* [EXERCISE REQUIREMENTS]:
Reproduce the data below line by line, from its first line to the line with "Section Exec.", both included, and nothing past that point.

* [MATERIALS PROVIDED]:

(* ===== verification/Exec.v ===== *)
(** * Running a program: [kernel/exec.c], [sys_exec], [forkret] and [sys_halt]

    [kexec] over the process table, virtual memory and the file system.  The
    arguments are the addresses of strings in the kernel's memory, where
    [sys_exec] put them. *)

From S2P Require Import Prelude Mem Kstring Layout PageAlloc Vm BufIface Sleeplock TxIface Fs Ring Pipe File Proc Trap Sysfile.

Definition ELF_MAGIC : Z := 0x464C457F.
Definition ELF_PROG_LOAD : Z := 1.

(** [struct elfhdr] and [struct proghdr] as they are read from the file. *)
Record elfhdr := Elf { e_magic : Z; e_entry : Z; e_phoff : Z; e_phnum : Z }.
Definition ELF_SIZE : Z := 64.
Definition ld_elf (m : mem) : elfhdr := Elf (ld32 m 0) (ld64 m 24) (ld64 m 32) (ld16 m 56).
Record proghdr := Prog { ph_type : Z; ph_flags : Z; ph_off : Z; ph_vaddr : Z; ph_filesz : Z; ph_memsz : Z }.
Definition PH_SIZE : Z := 56.
Definition ld_ph (m : mem) : proghdr := Prog (ld32 m 0) (ld32 m 4) (ld64 m 8) (ld64 m 16) (ld64 m 32) (ld64 m 40).

Definition flags2perm (flags : Z) : Z :=
  let perm := if negb (Z.land flags 1 =? 0) then PTE_X else 0 in
  if negb (Z.land flags 2 =? 0) then Z.lor perm PTE_W else perm.

(** The part of the path after its last slash. *)
Definition last_elem (path : list Z) : list Z :=
  foldl (λ last c, if c =? SLASH then [] else last ++ [c]) [] path.

Section Exec.
Context {V T K : Type} {PO : PageAllocOps V} {TO : TxOps T} {KO : KmOps K}.
Context (trampoline : Z) (ustack : Z).   (* the array [ustack] on the kernel's stack *)

(** [i], an [uint], starts over when the segment is that long. *)
Definition loadseg (pagetable va ip offset sz : Z) : M (kern V T K) Z :=
  loop (Z.to_nat (sz / PGSIZE) + 2) (λ i,
    if negb (i <? sz) then mret (inr 0) else
    pa ← vm (walkaddr pagetable (u64 (va + i)));
    panic_if (pa =? 0) "loadseg: address should exist";;
    let n := if sz - i <? PGSIZE then sz - i else PGSIZE in
    m ← vm (gets pa_mem);
    '(r, m') ← fsys (readi ip false pa (u32 (offset + i)) n m);
    vm (modify (pa_set_mem m'));;
    if negb (u32 r =? n) then mret (inr (-1)) else mret (inl (u32 (i + PGSIZE)))) 0.

(** [bad]: [pagetable] and [ip] are 0 when they are not there. *)
Definition kexec_bad (pid pagetable sz ip : Z) : M (kern V T K) Z :=
  (if negb (pagetable =? 0) then vm (proc_freepagetable pagetable sz) else mret tt);;
  (if negb (ip =? 0) then fsys (iunlockput pid ip);; fsys (tx tx_end_op) else mret tt);;
  mret (-1).

(** The loop over the program headers: whether it came to its end, and [sz]. *)
Definition load_program (pagetable ip : Z) (elf : elfhdr) : M (kern V T K) (bool * Z) :=
  loop (Z.to_nat (e_phnum elf) + 1) (λ x : Z * Z * Z,
    let '(i, off, sz) := x in
    if negb (i <? e_phnum elf) then mret (inr (true, sz)) else
    '(r, m) ← fsys (readi ip false 0 (u32 off) PH_SIZE ∅);
    let ph := ld_ph m in
    let next := (i + 1, i32 (off + PH_SIZE), sz) in
    if negb (r =? PH_SIZE) then mret (inr (false, sz)) else
    if negb (ph_type ph =? ELF_PROG_LOAD) then mret (inl next) else
    if ph_memsz ph <? ph_filesz ph then mret (inr (false, sz)) else
    if u64 (ph_vaddr ph + ph_memsz ph) <? ph_vaddr ph then mret (inr (false, sz)) else
    if negb (ph_vaddr ph mod PGSIZE =? 0) then mret (inr (false, sz)) else
    sz1 ← vm (uvmalloc pagetable sz (u64 (ph_vaddr ph + ph_memsz ph)) (flags2perm (ph_flags ph)));
    if sz1 =? 0 then mret (inr (false, sz)) else
    r ← loadseg pagetable (ph_vaddr ph) ip (u32 (ph_off ph)) (u32 (ph_filesz ph));
    if r <? 0 then mret (inr (false, sz1)) else mret (inl (i + 1, i32 (off + PH_SIZE), sz1))) (0, i32 (e_phoff elf), 0).

(** The length of the string at [a], which is shorter than a page. *)
Definition klen (a : Z) : M (kern V T K) Z :=
  n ← vm (gets (λ v, strlen (Z.to_nat PGSIZE) (pa_mem v) a));
  match n with Some n => mret n | None => nofuel end.

(** Copies the strings to the new stack: [argc] and [sp], or [None] for [bad]. *)
Definition push_args (x : proc) (pagetable stackbase : Z) (argv : list Z) (sp : Z) : M (kern V T K) (option (Z * Z)) :=
  loop (length argv + 1) (λ y : list Z * Z * Z,
    let '(argv, argc, sp) := y in
    match argv with
    | [] => mret (inr (Some (argc, sp)))
    | a :: argv' =>
        if argc >=? MAXARG then mret (inr None) else
        n ← klen a;
        let sp := u64 (sp - (n + 1)) in
        let sp := sp - sp mod 16 in
        if sp <? stackbase then mret (inr None) else
        r ← vm (copyout (p_sz x) (p_pagetable x) pagetable sp a (n + 1));
        if r <? 0 then mret (inr None) else
        vm (modify (λ v, pa_set_mem (st64 (pa_mem v) (ustack + 8 * argc) sp) v));;
        mret (inl (argv', argc + 1, sp))
    end) (argv, 0, sp).

(** The new image takes the place of the old one. *)
Definition kexec_commit (p : Z) (path : list Z) (pagetable sz sp entry : Z) : M (kern V T K) unit :=
  x ← gets (getp p);
  tf_st (p_trapframe x) TF_a1 sp;;
  upd p (set_name (take 15 (last_elem path)));;
  upd p (set_pagetable pagetable);;
  upd p (set_sz sz);;
  tf_st (p_trapframe x) TF_epc entry;;
  tf_st (p_trapframe x) TF_sp sp;;
  init_signals p;;
  vm (proc_freepagetable (p_pagetable x) (p_sz x)).

Definition kexec (path argv : list Z) : M (kern V T K) Z :=
  p ← myproc;
  x ← gets (getp p);
  let pid := p_pid x in
  panic_if (negb (p_is_kthread x =? 0)) "exit from kthread";;
  fsys (tx tx_begin_op);;
  ip ← fsys (namei pid (p_cwd x) path);
  if ip =? 0 then fsys (tx tx_end_op);; mret (-1) else
  fsys (ilock pid ip);;
  '(r, m) ← fsys (readi ip false 0 0 ELF_SIZE ∅);
  let elf := ld_elf m in
  if negb (r =? ELF_SIZE) then kexec_bad pid 0 0 ip else
  if negb (e_magic elf =? ELF_MAGIC) then kexec_bad pid 0 0 ip else
  pagetable ← vm (proc_pagetable trampoline (p_trapframe x));
  if pagetable =? 0 then kexec_bad pid 0 0 ip else
  '(ok, sz) ← load_program pagetable ip elf;
  if negb ok then kexec_bad pid pagetable sz ip else
  fsys (iunlockput pid ip);;
  fsys (tx tx_end_op);;
  let sz := PGROUNDUP sz in
  sz1 ← vm (uvmalloc pagetable sz (u64 (sz + (USERSTACK + 1) * PGSIZE)) PTE_W);
  if sz1 =? 0 then kexec_bad pid pagetable sz 0 else
  let sz := sz1 in
  vm (uvmclear pagetable (u64 (sz - (USERSTACK + 1) * PGSIZE)));;
  let stackbase := u64 (sz - USERSTACK * PGSIZE) in
  a ← push_args x pagetable stackbase argv sz;
  match a with
  | None => kexec_bad pid pagetable sz 0
  | Some (argc, sp) =>
      vm (modify (λ v, pa_set_mem (st64 (pa_mem v) (ustack + 8 * argc) 0) v));;
      let sp := u64 (sp - (argc + 1) * 8) in
      let sp := sp - sp mod 16 in
      if sp <? stackbase then kexec_bad pid pagetable sz 0 else
      r ← vm (copyout (p_sz x) (p_pagetable x) pagetable sp ustack ((argc + 1) * 8));
      if r <? 0 then kexec_bad pid pagetable sz 0 else
      kexec_commit p path pagetable sz sp (e_entry elf);;
      mret (i32 argc)
  end.

(** ** [sys_exec] *)

Section Call.
Context {D : Type}.
Context (buf uarg_addr : Z).   (* the path and the word [uarg] on the kernel's stack *)

Definition free_args (argv : list Z) : M (trapst V T K D) unit :=
  for_each argv (λ a, kop (vm (pa_kfree a))).

(** The strings of [argv], in pages of their own; [false] for [bad]. *)
Definition fetch_args (uargv : Z) : M (trapst V T K D) (bool * list Z) :=
  loop (Z.to_nat MAXARG + 1) (λ y : Z * list Z,
    let '(i, argv) := y in
    if i >=? MAXARG then mret (inr (false, argv)) else
    r ← fetchaddr (u64 (uargv + 8 * i)) uarg_addr;
    if r <? 0 then mret (inr (false, argv)) else
    uarg ← kop (vm (gets (λ v, ld64 (pa_mem v) uarg_addr)));
    if uarg =? 0 then mret (inr (true, argv)) else
    a ← kop (vm pa_kalloc);
    if a =? 0 then mret (inr (false, argv)) else
    r ← fetchstr uarg a PGSIZE;
    if r <? 0 then mret (inr (false, argv ++ [a])) else mret (inl (i + 1, argv ++ [a]))) (0, []).

Definition sys_exec : M (trapst V T K D) outcome :=
  uargv ← argaddr 1;
  path ← argpath 0 buf;
  match path with
  | None => mret (Done (u64 (-1)))
  | Some path =>
      '(ok, argv) ← fetch_args uargv;
      if negb ok then free_args argv;; mret (Done (u64 (-1))) else
      ret ← kop (kexec path argv);
      free_args argv;;
      mret (Done (u64 ret))
  end.

(** ** [forkret] *)

Context (usertrap_addr uservec_addr : Z).

(** [first] is its static variable, [init] and [argv0] the path and the strings
    of its call of [kexec].  The result is the [satp] it returns to user space
    with. *)
Definition forkret (first : bool) (init argv0 : list Z) : M (trapst V T K D) Z :=
  p ← kop myproc;
  kop (punlock p);;
  (if first then
     x ← kop (gets (getp p));
     kop (fsys (fsinit (p_pid x) ROOTDEV));;
     r ← kop (kexec init argv0);
     kop (tf_st (p_trapframe x) TF_a0 (u64 r));;
     panic_if (r =? -1) "exec"
   else mret tt);;
  prepare_return trampoline usertrap_addr uservec_addr;;
  pt ← kop (gets (λ k, p_pagetable (getp p k)));
  mret (MAKE_SATP pt).

(** ** [sys_halt], and the table with every call *)

Context {MM : Mmio D} (buf2 stk : Z) (devs : Z → devsw (T := T) (K := K)) (old : mem).

Definition sys_halt : M (trapst V T K D) outcome :=
  wcsr (w_satp 0);;
  devop (mmio_st32 0x100000 0x5555);;
  mret (Done 0).

Definition sys_file (num : Z) : M (trapst V T K D) outcome :=
  if num =? SYS_pipe then sys_pipe stk
  else if num =? SYS_read then sys_read devs
  else if num =? SYS_exec then sys_exec
  else if num =? SYS_fstat then sys_fstat old
  else if num =? SYS_chdir then sys_chdir buf
  else if num =? SYS_dup then sys_dup
  else if num =? SYS_open then sys_open buf
  else if num =? SYS_write then sys_write devs
  else if num =? SYS_mknod then sys_mknod buf
  else if num =? SYS_unlink then sys_unlink buf
  else if num =? SYS_link then sys_link buf buf2
  else if num =? SYS_mkdir then sys_mkdir buf
  else if num =? SYS_close then sys_close
  else sys_halt.
End Call.
End Exec.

* [SOLVED PROBLEM]:
(* ===== verification/Exec.v ===== *)
(** * Running a program: [kernel/exec.c], [sys_exec], [forkret] and [sys_halt]

    [kexec] over the process table, virtual memory and the file system.  The
    arguments are the addresses of strings in the kernel's memory, where
    [sys_exec] put them. *)

From S2P Require Import Prelude Mem Kstring Layout PageAlloc Vm BufIface Sleeplock TxIface Fs Ring Pipe File Proc Trap Sysfile.

Definition ELF_MAGIC : Z := 0x464C457F.
Definition ELF_PROG_LOAD : Z := 1.

(** [struct elfhdr] and [struct proghdr] as they are read from the file. *)
Record elfhdr := Elf { e_magic : Z; e_entry : Z; e_phoff : Z; e_phnum : Z }.
Definition ELF_SIZE : Z := 64.
Definition ld_elf (m : mem) : elfhdr := Elf (ld32 m 0) (ld64 m 24) (ld64 m 32) (ld16 m 56).
Record proghdr := Prog { ph_type : Z; ph_flags : Z; ph_off : Z; ph_vaddr : Z; ph_filesz : Z; ph_memsz : Z }.
Definition PH_SIZE : Z := 56.
Definition ld_ph (m : mem) : proghdr := Prog (ld32 m 0) (ld32 m 4) (ld64 m 8) (ld64 m 16) (ld64 m 32) (ld64 m 40).

Definition flags2perm (flags : Z) : Z :=
  let perm := if negb (Z.land flags 1 =? 0) then PTE_X else 0 in
  if negb (Z.land flags 2 =? 0) then Z.lor perm PTE_W else perm.

(** The part of the path after its last slash. *)
Definition last_elem (path : list Z) : list Z :=
  foldl (λ last c, if c =? SLASH then [] else last ++ [c]) [] path.

Section Exec.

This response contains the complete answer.